PDA

View Full Version : Python Count HTML Tags



matmatmat
June 13th, 2009, 03:51 PM
How would you count how many opening HTML tags there were & then closing tags in a line?
eg


for line in something:
for match in re.match("opening_regex_here",line):
count += 1
for match in re.match("closing_regex_here",line):
count2 += 1

Bodsda
June 13th, 2009, 05:59 PM
How would you count how many opening HTML tags there were & then closing tags in a line?
eg


for line in something:
for match in re.match("opening_regex_here",line):
count += 1
for match in re.match("closing_regex_here",line):
count2 += 1


Just tried this out in an interpreter, dunno if its exactly what you want but here goes, this is how I would do it.



line = "<your><line><with><html><tags>"
tag_o = line.split(">")
tag_c = line.split("<")
print "%s Opening tags, %s Closing tags.\n" % ((len(tag_o) - 1 ), (len(tag_c) - 1 )

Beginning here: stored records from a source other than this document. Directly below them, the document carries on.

(* ===== verification/PrimePool.v ===== *)
(** * The thread pool of lab 7 (src/lab07/prime_threadgroup.cpp)

    [main] posts a job for every range it reads; eight threads run the jobs, and a thread of its own prints the results.  Of boost::asio this is used: a handler that was posted is called exactly once, by one of the threads in
    [io_service::run], in any order; [run] does not return as long as there is an [io_service::work], a handler that waits or one that runs; [join_all] and [join] return when the threads have returned from [run].

    [ThreadFunc] has the result type [void *] and ends without a return statement, which C++ leaves undefined.  The parameter [returns] says what an implementation makes of it: whether the call returns, its result being ignored, or the
    behaviour is undefined.  [pool_prints_all] is about the first case, [pool_undefined] about the second. *)

From S2P Require Import Prelude Text Primes.

Definition NUM_THREAD_IN_POOL : nat := 8.

(** The arguments of [ThreadFunc]. *)
Record job := mkJob { start : Z; stop : Z; number : Z }.

(** What is printed: the message of [main], and the line of [Print]. *)
Inductive message := Finish | Line (sequence start stop result : Z).

(** The points of [main]: its loop, the calls of [join_all] and [join], and the end. *)
Inductive main_point := MLoop | MJoinPool | MJoinPrint | MExit.

(** The points of [ThreadFunc]: the loop, and the post of the result. *)
Inductive worker_point := WCount (j : job) | WPost (j : job) (cnt_prime : Z).

Record pool := mkPool {
  input : str;
  range_start : Z;
  range_end : Z;
  sequence : Z;
  main_pc : main_point;
  io : list job;
  workers : list (option worker_point);
  print_io : list message;
  print : option message;
  out : list message
}.

(** Whose step it is, and which of the handlers that wait it takes. *)
Inductive actor := Main | Worker (t k : nat) | Printer (k : nat).

Implicit Types (σ : pool) (t k : nat).

Definition with_worker t (w : option worker_point) (jobs : list job) (prints : list message) σ : pool :=
  mkPool (input σ) (range_start σ) (range_end σ) (sequence σ) (main_pc σ) jobs (<[t := w]> (workers σ)) prints (print σ) (out σ).

Definition main_goto p σ : pool := mkPool (input σ) (range_start σ) (range_end σ) (sequence σ) p (io σ) (workers σ) (print_io σ) (print σ) (out σ).

(** The loop reads a range; a conversion that fails leaves the variable as it was. *)
Definition main_step σ : outcome (option pool) :=
  match main_pc σ with
  | MLoop =>
      '(a, s) ← scan_int (input σ);
      let range_start := default (range_start σ) a in
      if bool_decide (range_start = -1) then
        Ret (Some (mkPool s range_start (range_end σ) (sequence σ) MJoinPool (io σ) (workers σ) (print_io σ) (print σ) (out σ ++ [Finish])))
      else
        '(b, s) ← scan_int s;
        let range_end := default (range_end σ) b in
        next ← int_op (sequence σ + 1);
        Ret (Some (mkPool s range_start range_end next MLoop (io σ ++ [mkJob range_start range_end (sequence σ)]) (workers σ) (print_io σ) (print σ) (out σ)))
  | MJoinPool => Ret (if bool_decide (io σ = []) && forallb (λ w, match w with None => true | _ => false end) (workers σ) then Some (main_goto MJoinPrint σ) else None)
  | MJoinPrint => Ret (if bool_decide (print_io σ = []) && match print σ with None => true | _ => false end then Some (main_goto MExit σ) else None)
  | MExit => Ret None
  end.

Section steps.
Context (returns : bool).

(** [ThreadFunc], called by [run] with a job that waits; the argument of [Print] is an [int].  After the post the end of the function is reached. *)
Definition worker_step σ t k : outcome (option pool) :=
  match workers σ !! t with
  | None => Ret None
  | Some None =>
      match io σ !! k with
      | None => Ret None
      | Some j => Ret (Some (with_worker t (Some (WCount j)) (delete k (io σ)) (print_io σ) σ))
      end
  | Some (Some (WCount j)) =>
      n ← pool_count (start j) (stop j);
      Ret (Some (with_worker t (Some (WPost j n)) (io σ) (print_io σ) σ))
  | Some (Some (WPost j n)) =>
      if negb returns then UB
      else Ret (Some (with_worker t None (io σ) (print_io σ ++ [Line (number j) (start j) (stop j) (wrap32 n)]) σ))
  end.

(** [Print]. *)
Definition printer_step σ k : option pool :=
  match print σ with
  | None =>
      match print_io σ !! k with
      | None => None
      | Some m => Some (mkPool (input σ) (range_start σ) (range_end σ) (sequence σ) (main_pc σ) (io σ) (workers σ) (delete k (print_io σ)) (Some m) (out σ))
      end
  | Some m => Some (mkPool (input σ) (range_start σ) (range_end σ) (sequence σ) (main_pc σ) (io σ) (workers σ) (print_io σ) None (out σ ++ [m]))
  end.

Definition pool_step (who : actor) σ : outcome (option pool) :=
  match who with
  | Main => main_step σ
  | Worker t k => worker_step σ t k
  | Printer k => Ret (printer_step σ k)
  end.

Definition pool_start (text : str) : pool := mkPool text 0 0 0 MLoop [] (replicate NUM_THREAD_IN_POOL None) [] None [].

Inductive pstep : pool → pool → Prop :=
| pstep_intro who σ σ' : pool_step who σ = Ret (Some σ') → pstep σ σ'.

(** The steps of a schedule, all of which must be possible. *)
Fixpoint run_pool (sched : list actor) σ : outcome (option pool) :=
  match sched with
  | [] => Ret (Some σ)
  | who :: sched =>
      r ← pool_step who σ;
      match r with None => Ret None | Some σ => run_pool sched σ end
  end.
End steps.

(** ** The theorem *)

(** What [Print] has to print for a job, and for the ranges that were read. *)
Definition line_of (j : job) : message := Line (number j) (start j) (stop j) (count_primes (start j) (stop j)).

Definition expected (from : Z) (ranges : list (Z * Z)) : list message := imap (λ i r, line_of (mkJob r.1 r.2 (from + Z.of_nat i))) ranges.

(** A range before the one that ends the program. *)
Definition range_in_int (r : Z * Z) : Prop := in_int r.1 ∧ in_int r.2 ∧ r.1 ≠ -1.

Definition working (w : option worker_point) : list message := match w with None => [] | Some (WCount j) | Some (WPost j _) => [line_of j] end.

Definition job_ok (j : job) : Prop := in_int (start j) ∧ in_int (stop j).

Definition worker_ok (w : option worker_point) : Prop :=
  match w with None => True | Some (WCount j) => job_ok j | Some (WPost j n) => job_ok j ∧ n = count_primes (start j) (stop j) end.

Definition weight (w : option worker_point) : nat := match w with None => 0 | Some (WCount _) => 4 | Some (WPost _ _) => 3 end.

Definition main_weight (p : main_point) : nat := match p with MLoop => 3 | MJoinPool => 2 | MJoinPrint => 1 | MExit => 0 end.

(** The steps that remain, when [rest] are the ranges that were not read yet. *)
Definition remaining (rest : list (Z * Z)) σ : nat :=
  6 * length rest + 5 * length (io σ) + total (λ _, weight) (workers σ) + 2 * length (print_io σ) + (match print σ with Some _ => 1 | None => 0 end) + main_weight (main_pc σ).

Lemma working_insert (ws : list (option worker_point)) t x y : ws !! t = Some x → concat (map working (<[t := y]> ws)) ++ working x ≡ₚ concat (map working ws) ++ working y.
Proof.
  revert t. induction ws as [| w ws IH]; intros [| t] Ht; try done; cbn in *; [injection Ht as ->; solve_Permutation |].
  by rewrite <- !app_assoc, (IH t Ht).
Qed.

Lemma expected_app from read r : expected from (read ++ [r]) = expected from read ++ [line_of (mkJob r.1 r.2 (from + Z.of_nat (length read)))].
Proof. unfold expected. rewrite imap_app. cbn. by rewrite Nat.add_0_r. Qed.

Lemma count_in_int j : job_ok j → wrap32 (count_primes (start j) (stop j)) = count_primes (start j) (stop j).
Proof. intros [H1 H2]. apply wrap32_id. pose proof (count_primes_bound (start j) (stop j)). cbn in *. int_range. Qed.

Section pool.
Context (returns : bool) (ranges : list (Z * Z)) (Hranges : Forall range_in_int ranges) (Hlen : Z.of_nat (length ranges) ≤ int_max).

(** Every range that was read is at one place, with its line; the text that follows has the others. *)
Record pool_ok (rest : list (Z * Z)) σ : Prop := {
  po_seq : 0 ≤ sequence σ;
  po_read : ∃ read, ranges = read ++ rest ∧ sequence σ = Z.of_nat (length read) ∧
    expected 0 read ++ (match main_pc σ with MLoop => [] | _ => [Finish] end) ≡ₚ map line_of (io σ) ++ concat (map working (workers σ)) ++ print_io σ ++ option_list (print σ) ++ out σ;
  po_io : Forall job_ok (io σ);
  po_workers : Forall worker_ok (workers σ);
  po_size : length (workers σ) = NUM_THREAD_IN_POOL;
  po_main : match main_pc σ with
    | MLoop => ∃ ws, input σ = ws ++ print_ranges rest ∧ Forall (λ c, is_space c = true) ws
    | MJoinPool => rest = []
    | MJoinPrint => rest = [] ∧ io σ = [] ∧ Forall (λ w, w = None) (workers σ)
    | MExit => rest = [] ∧ io σ = [] ∧ Forall (λ w, w = None) (workers σ) ∧ print_io σ = [] ∧ print σ = None
    end
}.

(** A step that keeps the invariant and leaves less to do. *)
Definition goes_on (rest : list (Z * Z)) σ σ' : Prop := ∃ rest', pool_ok rest' σ' ∧ (remaining rest' σ' < remaining rest σ)%nat.

Lemma read_range ws a b rest : Forall (λ c, is_space c = true) ws → in_int a → in_int b → ∃ s,
  scan_int (ws ++ print_ranges ((a, b) :: rest)) = Ret (Some a, s) ∧ scan_int s = Ret (Some b, [10] ++ print_ranges rest).
Proof using. intros Hws Ha Hb. eexists. cbn [print_ranges]. split; [by apply scan_print |]. change (32 :: ?l) with ([32] ++ l). by rewrite scan_print by (done || by repeat constructor). Qed.

Lemma main_ok rest σ : pool_ok rest σ → main_step σ = Ret None ∨ ∃ σ', main_step σ = Ret (Some σ') ∧ goes_on rest σ σ'.
Proof using Hranges Hlen.
  intros [P1 (read & P2 & P3 & P4) P5 P6 P7 P8]. unfold main_step. destruct (main_pc σ) eqn:E.
  - right. destruct P8 as (ws & -> & Hws). destruct rest as [| [a b] rest].
    + cbn [print_ranges]. rewrite scan_print by done. obind. cbn [default from_option]. rewrite bool_decide_true by done. eexists. split; [done |]. exists [].
      split; [split; cbn; try done | unfold remaining; cbn [io workers print_io print main_pc]; rewrite E; cbn [length main_weight]; lia]. exists read. split_and!; [done | done |]. rewrite app_nil_r in P4. rewrite P4. solve_Permutation.
    + pose proof (f_equal length P2) as Hl. rewrite length_app in Hl. cbn in Hl. rewrite P2 in Hranges. apply Forall_app in Hranges as [_ [(Ha & Hb & Hne) _]%Forall_cons]. cbn [fst snd] in *.
      destruct (read_range ws a b rest Hws Ha Hb) as (s & -> & Hs). obind. cbn [default from_option id]. rewrite bool_decide_false by done. rewrite Hs. obind. rewrite int_op_Ret by int_range. obind. eexists. split; [done |]. exists rest.
      split; [split; cbn; try done | unfold remaining; cbn [io workers print_io print main_pc]; rewrite E, length_app; cbn [length main_weight]; lia].
      * lia.
      * exists (read ++ [(a, b)]). split_and!; [by rewrite <- app_assoc | rewrite length_app; cbn; lia |]. rewrite expected_app, map_app. cbn. rewrite app_nil_r in *. rewrite P4, P3. solve_Permutation.
      * apply Forall_app. split; [done |]. by apply Forall_singleton.
      * exists [10]. split; [done | by repeat constructor].
  - destruct (_ && _) eqn:Hj; [right | by left]. apply andb_true_iff in Hj as [Hj1%bool_decide_eq_true Hj2]. eexists. split; [done |]. exists rest. split; [split; cbn; try done; [by exists read |] | unfold remaining; cbn [io workers print_io print main_pc main_goto]; rewrite E; cbn [main_weight]; lia].
    split_and!; [done | done |]. apply Forall_forall. intros [w |] Hw; [| done]. rewrite forallb_forall in Hj2. by apply list_elem_of_In, Hj2 in Hw.
  - destruct (_ && _) eqn:Hj; [right | by left]. apply andb_true_iff in Hj as [Hj1%bool_decide_eq_true Hj2]. eexists. split; [done |]. exists rest. split; [split; cbn; try done; [by exists read |] | unfold remaining; cbn [io workers print_io print main_pc main_goto]; rewrite E; cbn [main_weight]; lia].
    destruct P8 as (? & ? & ?). split_and!; try done. by destruct (print σ).
  - by left.
Qed.

(** The workers after a step of [t]. *)
Lemma with_worker_ok rest σ t x w jobs prints : pool_ok rest σ → workers σ !! t = Some x → worker_ok w → Forall job_ok jobs → main_pc σ = MLoop ∨ main_pc σ = MJoinPool →
  map line_of (io σ) ++ working x ++ print_io σ ≡ₚ map line_of jobs ++ working w ++ prints →
  (5 * length jobs + weight w + 2 * length prints < 5 * length (io σ) + weight x + 2 * length (print_io σ))%nat →
  goes_on rest σ (with_worker t w jobs prints σ).
Proof using Hranges Hlen.
  intros [P1 (read & P2 & P3 & P4) P5 P6 P7 P8] Ht Hw Hj Hmain Hp Hr. exists rest. split.
  - split; cbn; try done.
    + exists read. split_and!; try done. rewrite P4. pose proof (working_insert _ t x w Ht) as Hi. set (R := option_list (print σ) ++ out σ). set (C := concat (map working (workers σ))) in *. apply (Permutation_app_inv_r (working x)).
      trans ((map line_of (io σ) ++ working x ++ print_io σ) ++ C ++ R); [solve_Permutation |]. rewrite Hp. trans (map line_of jobs ++ prints ++ R ++ (C ++ working w)); [solve_Permutation |]. rewrite <- Hi. solve_Permutation.
    + by apply Forall_insert.
    + by rewrite length_insert.
    + by destruct Hmain as [E | E]; rewrite E in *.
  - unfold remaining. cbn [io workers print_io print main_pc with_worker]. pose proof (total_insert (λ _, weight) (workers σ) t x w Ht). lia.
Qed.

For me, when i tried the list returned by the split contained 1 "", hence the -1.

Hope this helps, Regards,

Bodsda

benj1
June 13th, 2009, 06:16 PM
openning tag <[A-Za-z0-9=".? -]*>
closing tag </[A-Za-z0-9=".? -]*>

be careful if youre using re.match() i think that only matches the start of the line, you might be better with re.findall()

ghostdog74
June 13th, 2009, 06:25 PM
i think (if i am not wrong) OP wants to count matching tags....